* [Given records]:

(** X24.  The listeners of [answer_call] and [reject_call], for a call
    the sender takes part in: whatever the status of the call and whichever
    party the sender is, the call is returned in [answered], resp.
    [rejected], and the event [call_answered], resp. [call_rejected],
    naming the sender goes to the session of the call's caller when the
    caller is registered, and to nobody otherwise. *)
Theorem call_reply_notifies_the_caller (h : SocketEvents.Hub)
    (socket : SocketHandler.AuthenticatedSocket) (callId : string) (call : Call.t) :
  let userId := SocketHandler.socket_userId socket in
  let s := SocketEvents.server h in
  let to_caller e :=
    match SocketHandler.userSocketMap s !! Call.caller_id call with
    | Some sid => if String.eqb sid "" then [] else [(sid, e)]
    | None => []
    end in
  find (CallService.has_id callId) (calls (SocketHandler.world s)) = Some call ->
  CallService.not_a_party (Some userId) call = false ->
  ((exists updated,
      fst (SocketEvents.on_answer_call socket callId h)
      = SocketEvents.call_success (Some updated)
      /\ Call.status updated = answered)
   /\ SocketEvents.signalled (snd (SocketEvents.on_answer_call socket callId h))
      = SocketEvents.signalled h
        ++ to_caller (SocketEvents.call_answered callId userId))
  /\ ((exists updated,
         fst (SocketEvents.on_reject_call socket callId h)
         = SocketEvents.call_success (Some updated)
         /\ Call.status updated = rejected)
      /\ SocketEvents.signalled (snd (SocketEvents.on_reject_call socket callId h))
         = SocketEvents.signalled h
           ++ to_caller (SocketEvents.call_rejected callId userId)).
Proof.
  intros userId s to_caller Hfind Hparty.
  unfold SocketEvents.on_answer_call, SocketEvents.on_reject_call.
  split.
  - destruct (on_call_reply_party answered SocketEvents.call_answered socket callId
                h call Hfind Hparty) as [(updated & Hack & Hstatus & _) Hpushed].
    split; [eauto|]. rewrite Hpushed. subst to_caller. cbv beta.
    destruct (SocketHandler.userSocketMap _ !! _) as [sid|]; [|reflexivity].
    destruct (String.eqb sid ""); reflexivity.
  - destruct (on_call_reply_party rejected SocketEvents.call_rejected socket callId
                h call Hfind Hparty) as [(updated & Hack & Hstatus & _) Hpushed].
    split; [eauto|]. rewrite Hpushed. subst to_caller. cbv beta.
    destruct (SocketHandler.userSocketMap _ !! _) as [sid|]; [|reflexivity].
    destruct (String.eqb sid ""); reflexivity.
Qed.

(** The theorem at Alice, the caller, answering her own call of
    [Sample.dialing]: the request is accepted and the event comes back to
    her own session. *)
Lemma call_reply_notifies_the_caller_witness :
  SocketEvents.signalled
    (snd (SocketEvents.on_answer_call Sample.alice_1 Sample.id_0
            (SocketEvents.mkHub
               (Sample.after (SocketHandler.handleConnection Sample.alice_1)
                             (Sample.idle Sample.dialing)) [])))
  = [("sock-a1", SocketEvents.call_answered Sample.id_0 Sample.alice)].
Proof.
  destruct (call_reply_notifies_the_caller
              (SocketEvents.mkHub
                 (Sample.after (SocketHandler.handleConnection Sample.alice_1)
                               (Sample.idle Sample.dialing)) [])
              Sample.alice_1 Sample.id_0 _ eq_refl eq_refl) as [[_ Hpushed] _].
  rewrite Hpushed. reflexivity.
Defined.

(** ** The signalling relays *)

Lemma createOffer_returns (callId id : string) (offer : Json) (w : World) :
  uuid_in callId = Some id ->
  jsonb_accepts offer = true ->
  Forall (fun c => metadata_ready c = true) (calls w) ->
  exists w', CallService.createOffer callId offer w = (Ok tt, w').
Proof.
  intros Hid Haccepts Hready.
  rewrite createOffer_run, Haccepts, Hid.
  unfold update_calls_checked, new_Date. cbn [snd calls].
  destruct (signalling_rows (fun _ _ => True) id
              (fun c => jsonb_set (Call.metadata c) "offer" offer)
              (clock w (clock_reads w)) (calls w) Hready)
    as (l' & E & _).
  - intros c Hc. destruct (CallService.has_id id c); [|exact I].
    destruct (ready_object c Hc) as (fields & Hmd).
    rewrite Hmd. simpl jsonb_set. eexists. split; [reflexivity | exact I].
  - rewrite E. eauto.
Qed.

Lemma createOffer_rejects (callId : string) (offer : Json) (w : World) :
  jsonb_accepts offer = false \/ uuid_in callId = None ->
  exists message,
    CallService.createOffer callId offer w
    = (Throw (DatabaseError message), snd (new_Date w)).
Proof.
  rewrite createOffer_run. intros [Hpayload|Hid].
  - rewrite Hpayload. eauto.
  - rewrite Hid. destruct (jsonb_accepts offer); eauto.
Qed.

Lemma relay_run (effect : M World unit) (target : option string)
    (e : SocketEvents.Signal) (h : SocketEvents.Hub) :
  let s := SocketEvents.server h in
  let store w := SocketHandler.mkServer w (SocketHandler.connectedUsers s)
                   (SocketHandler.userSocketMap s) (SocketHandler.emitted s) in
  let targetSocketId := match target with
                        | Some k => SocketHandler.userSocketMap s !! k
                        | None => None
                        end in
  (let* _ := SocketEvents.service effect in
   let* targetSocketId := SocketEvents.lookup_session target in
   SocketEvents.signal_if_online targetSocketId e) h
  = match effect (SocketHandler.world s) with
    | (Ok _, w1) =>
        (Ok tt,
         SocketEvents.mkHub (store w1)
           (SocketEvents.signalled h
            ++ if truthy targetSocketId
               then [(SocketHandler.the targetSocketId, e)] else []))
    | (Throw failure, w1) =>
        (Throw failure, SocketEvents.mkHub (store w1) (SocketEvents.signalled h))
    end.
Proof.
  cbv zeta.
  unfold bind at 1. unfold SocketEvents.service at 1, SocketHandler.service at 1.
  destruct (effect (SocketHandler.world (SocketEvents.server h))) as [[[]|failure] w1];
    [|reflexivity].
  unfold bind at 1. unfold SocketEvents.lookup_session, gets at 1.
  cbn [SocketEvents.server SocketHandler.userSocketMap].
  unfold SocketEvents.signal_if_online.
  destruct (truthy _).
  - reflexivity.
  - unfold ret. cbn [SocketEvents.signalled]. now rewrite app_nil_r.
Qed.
==
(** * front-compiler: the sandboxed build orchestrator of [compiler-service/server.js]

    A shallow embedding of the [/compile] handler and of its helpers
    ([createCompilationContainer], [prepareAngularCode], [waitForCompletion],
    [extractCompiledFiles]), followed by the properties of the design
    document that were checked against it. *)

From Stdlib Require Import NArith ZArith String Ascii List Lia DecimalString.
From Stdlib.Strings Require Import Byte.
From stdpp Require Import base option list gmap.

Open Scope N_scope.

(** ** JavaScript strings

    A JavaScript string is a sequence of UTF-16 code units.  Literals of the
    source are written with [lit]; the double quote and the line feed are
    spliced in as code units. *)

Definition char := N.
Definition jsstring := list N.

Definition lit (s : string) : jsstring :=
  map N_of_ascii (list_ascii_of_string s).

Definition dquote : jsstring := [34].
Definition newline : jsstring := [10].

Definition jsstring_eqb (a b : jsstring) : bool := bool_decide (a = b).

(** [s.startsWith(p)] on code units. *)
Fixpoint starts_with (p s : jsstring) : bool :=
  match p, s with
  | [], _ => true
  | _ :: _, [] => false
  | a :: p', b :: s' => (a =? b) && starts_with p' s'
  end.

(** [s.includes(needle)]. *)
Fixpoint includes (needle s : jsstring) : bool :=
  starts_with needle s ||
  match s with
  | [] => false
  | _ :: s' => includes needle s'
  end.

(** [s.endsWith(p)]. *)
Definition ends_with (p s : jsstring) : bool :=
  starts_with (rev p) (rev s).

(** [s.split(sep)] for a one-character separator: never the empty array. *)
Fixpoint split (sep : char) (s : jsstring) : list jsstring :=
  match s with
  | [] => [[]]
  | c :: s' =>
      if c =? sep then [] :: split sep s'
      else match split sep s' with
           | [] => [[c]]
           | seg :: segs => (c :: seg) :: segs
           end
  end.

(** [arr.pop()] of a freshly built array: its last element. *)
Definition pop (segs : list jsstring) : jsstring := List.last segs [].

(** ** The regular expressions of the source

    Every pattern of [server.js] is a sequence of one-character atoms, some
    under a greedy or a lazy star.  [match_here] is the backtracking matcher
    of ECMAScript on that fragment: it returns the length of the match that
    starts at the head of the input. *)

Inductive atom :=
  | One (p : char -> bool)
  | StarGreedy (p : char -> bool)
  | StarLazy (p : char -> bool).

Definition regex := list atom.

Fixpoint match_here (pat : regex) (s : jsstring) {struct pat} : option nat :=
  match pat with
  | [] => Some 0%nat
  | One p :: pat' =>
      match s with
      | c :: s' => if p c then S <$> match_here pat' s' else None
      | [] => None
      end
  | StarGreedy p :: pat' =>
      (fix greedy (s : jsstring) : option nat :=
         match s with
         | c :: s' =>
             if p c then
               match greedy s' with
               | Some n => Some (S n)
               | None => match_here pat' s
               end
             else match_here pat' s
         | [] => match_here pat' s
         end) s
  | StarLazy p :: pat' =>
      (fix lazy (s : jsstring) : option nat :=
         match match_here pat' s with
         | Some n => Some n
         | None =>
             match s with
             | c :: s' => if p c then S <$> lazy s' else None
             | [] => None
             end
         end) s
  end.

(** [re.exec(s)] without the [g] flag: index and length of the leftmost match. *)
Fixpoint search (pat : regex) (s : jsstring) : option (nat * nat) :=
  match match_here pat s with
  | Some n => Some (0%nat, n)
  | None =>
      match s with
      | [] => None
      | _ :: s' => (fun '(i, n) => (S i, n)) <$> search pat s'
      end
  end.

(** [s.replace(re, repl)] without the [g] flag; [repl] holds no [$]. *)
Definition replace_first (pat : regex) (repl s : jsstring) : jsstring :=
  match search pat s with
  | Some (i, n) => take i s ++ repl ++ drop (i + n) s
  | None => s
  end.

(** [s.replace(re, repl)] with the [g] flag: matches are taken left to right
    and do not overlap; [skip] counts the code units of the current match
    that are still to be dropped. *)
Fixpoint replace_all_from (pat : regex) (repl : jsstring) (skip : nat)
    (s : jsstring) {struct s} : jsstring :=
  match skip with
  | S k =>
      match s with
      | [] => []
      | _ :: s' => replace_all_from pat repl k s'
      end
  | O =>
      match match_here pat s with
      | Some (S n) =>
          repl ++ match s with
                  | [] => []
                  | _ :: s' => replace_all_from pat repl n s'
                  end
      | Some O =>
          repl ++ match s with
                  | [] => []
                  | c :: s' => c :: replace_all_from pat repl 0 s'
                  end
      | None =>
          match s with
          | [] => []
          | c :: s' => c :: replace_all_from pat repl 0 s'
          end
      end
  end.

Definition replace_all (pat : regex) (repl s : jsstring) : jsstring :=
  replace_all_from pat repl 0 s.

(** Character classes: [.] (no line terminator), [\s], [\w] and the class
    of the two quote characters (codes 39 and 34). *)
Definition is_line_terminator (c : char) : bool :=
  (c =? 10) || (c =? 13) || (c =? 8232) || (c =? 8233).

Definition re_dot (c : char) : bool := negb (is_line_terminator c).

* [The problem]:
After locating the line with "n => Some n" above, return that line and every later line through the one with "Definition replace_first (pat", word for word and with nothing else.

* [Answer space]:
         | Some n => Some n
         | None =>
             match s with
             | c :: s' => if p c then S <$> lazy s' else None
             | [] => None
             end
         end) s
  end.

(** [re.exec(s)] without the [g] flag: index and length of the leftmost match. *)
Fixpoint search (pat : regex) (s : jsstring) : option (nat * nat) :=
  match match_here pat s with
  | Some n => Some (0%nat, n)
  | None =>
      match s with
      | [] => None
      | _ :: s' => (fun '(i, n) => (S i, n)) <$> search pat s'
      end
  end.

(** [s.replace(re, repl)] without the [g] flag; [repl] holds no [$]. *)
Definition replace_first (pat : regex) (repl s : jsstring) : jsstring :=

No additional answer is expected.